In my work i’m using principles like: DRY (Don’t repeat youself), KISS (Keep it simple, stupid), YAGNI (You aren’t gonna need it) and Eating your own dog food, but in this post i’ll highlight most important ones.
First one is SOLID. Those principles of OOP consist of:
- S: Single Responsibility Principle - a class or method should serve a single purpose.
- O: Open/closed Principle - classes or methods should be open for extension, but closed for modification
- L: Liskov substitution principle - replacing any instances of a parent class with an instance of one of its children without creating any unexpected or incorrect behaviors.
- I: Interface Segregation Principle - any client specific classes are better than one general purpose class. Less relevant in dynamic languages.

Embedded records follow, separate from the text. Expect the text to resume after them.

Lemma copy_from_predecessor_ok w m r u p n :
  member_ok w m -> count_ok n w -> (2 <= n)%Z -> user_id_ok u = true -> room_id_ok r = true -> room_id_ok p = true ->
  exists w', copy_from_predecessor debug r u p w = Done w' /\ member_ok w' m /\ count_ok (n - 2) w'.
Proof.
  intros Hm Hc Hn Hu Hr Hp. unfold copy_from_predecessor.
  destruct (copy_tags w m r u p n) as (w1 & -> & Hm1 & Hc1); [done|done|lia|done..|].
  cbn [mbind outcome_bind]. assert (count_ok (n - 2) w1) by (eapply count_ok_mono; [exact Hc1|lia]).
  unfold get_global. destruct (get_raw_cases debug None u (str "m.direct") w1) as [[b ->]| ->]; [done|done| |by eauto].
  cbn [mbind outcome_bind]. destruct (de_direct b) as [d|]; cbn [ok_or]; [|by eauto].
  destruct (copy_direct r p d) as [d' []]; [|by eauto]. destruct (direct_ok d') as [D1 D2].
  destruct (update_total debug w1 None u (str "m.direct") (ser_direct d') (n - 1))
    as [[_ Hf]|(w' & -> & HI & Hf & Hc')]; [apply Hm1|done|lia|done|done| |].
  - by rewrite D1, D2 in Hf.
  - exists w'. split; [done|]. split; [by eapply member_ok_acct|]. by replace (n - 2)%Z with (n - 1 - 1)%Z by lia.
Qed.

Lemma user_is_ignored_done s u w :
  user_id_ok u = true -> exists b, user_is_ignored debug s u w = Done b.
Proof.
  intros Hu. unfold user_is_ignored, get_global.
  destruct (get_raw_cases debug None u (str "m.ignored_user_list") w) as [[b ->]| ->]; [done|done| |by eauto].
  cbn [mbind outcome_bind]. destruct (de_ignored b); cbn [ok_or]; eauto.
Qed.

(** Whether leaving makes the user forget the room. *)
Definition forgets (r u : bytes) (w : World) : bool :=
  user_is_local cfg u && (forget_forced_upon_leave cfg || is_banned r w || is_disabled r w).

(** The abstract effect of a membership event on the map. *)
Definition member_effect (r u : bytes) (ms : MembershipState) (ignored forgotten : bool) (m : members) : members :=
  match ms with
  | MJoin => <[(u, r) := Joined]> m
  | MInvite => if ignored then m else <[(u, r) := Invited]> m
  | MLeave | MBan => if forgotten then delete (u, r) m else <[(u, r) := Left]> m
  | MKnock | MCustom => m
  end.

Lemma leave_then_forget (m : members) u r : forget_member u r (<[(u, r) := Left]> m) = delete (u, r) m.
Proof. unfold forget_member. rewrite lookup_insert_eq, decide_True by done. apply delete_insert_eq. Qed.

- D: Dependency Inversion Principle - High-level modules should not depend on low-level modules. Both should depend on abstractions. Abstractions should not depend upon details. Details should depend upon abstractions.
Second one is LoD, or The Law of Demeter:
- The Law of Demeter, or Principle of Least Knowledge is a well-known software design principle for reducing coupling between collaborating objects.
The code you write should have the following qualities.
- Transparent The consequences of change should be obvious in the code that is changing and in distant code that relies upon it;
- Reasonable The cost of any change should be proportional to the benefits the change achieves;
- Usable Existing code should be usable in new and unexpected contexts;
- Exemplary The code itself should encourage those who change it to perpetuate these qualities;
Code that is Transparent, Reasonable, Usable, and Exemplary (TRUE) not only meets today’s needs but can also be changed to meet the needs of the future. The first step in creating code that is TRUE is to ensure that each class has a single, well-defined responsibility.
And the most important part is testing:
- BDD - Behavior-driven development is a software development practice of working in a short feedback loop, where we consistently apply test-driven development to every new feature we are exploring and working on.
- TDD - Test-driven development is a programming technique that requires you to write test.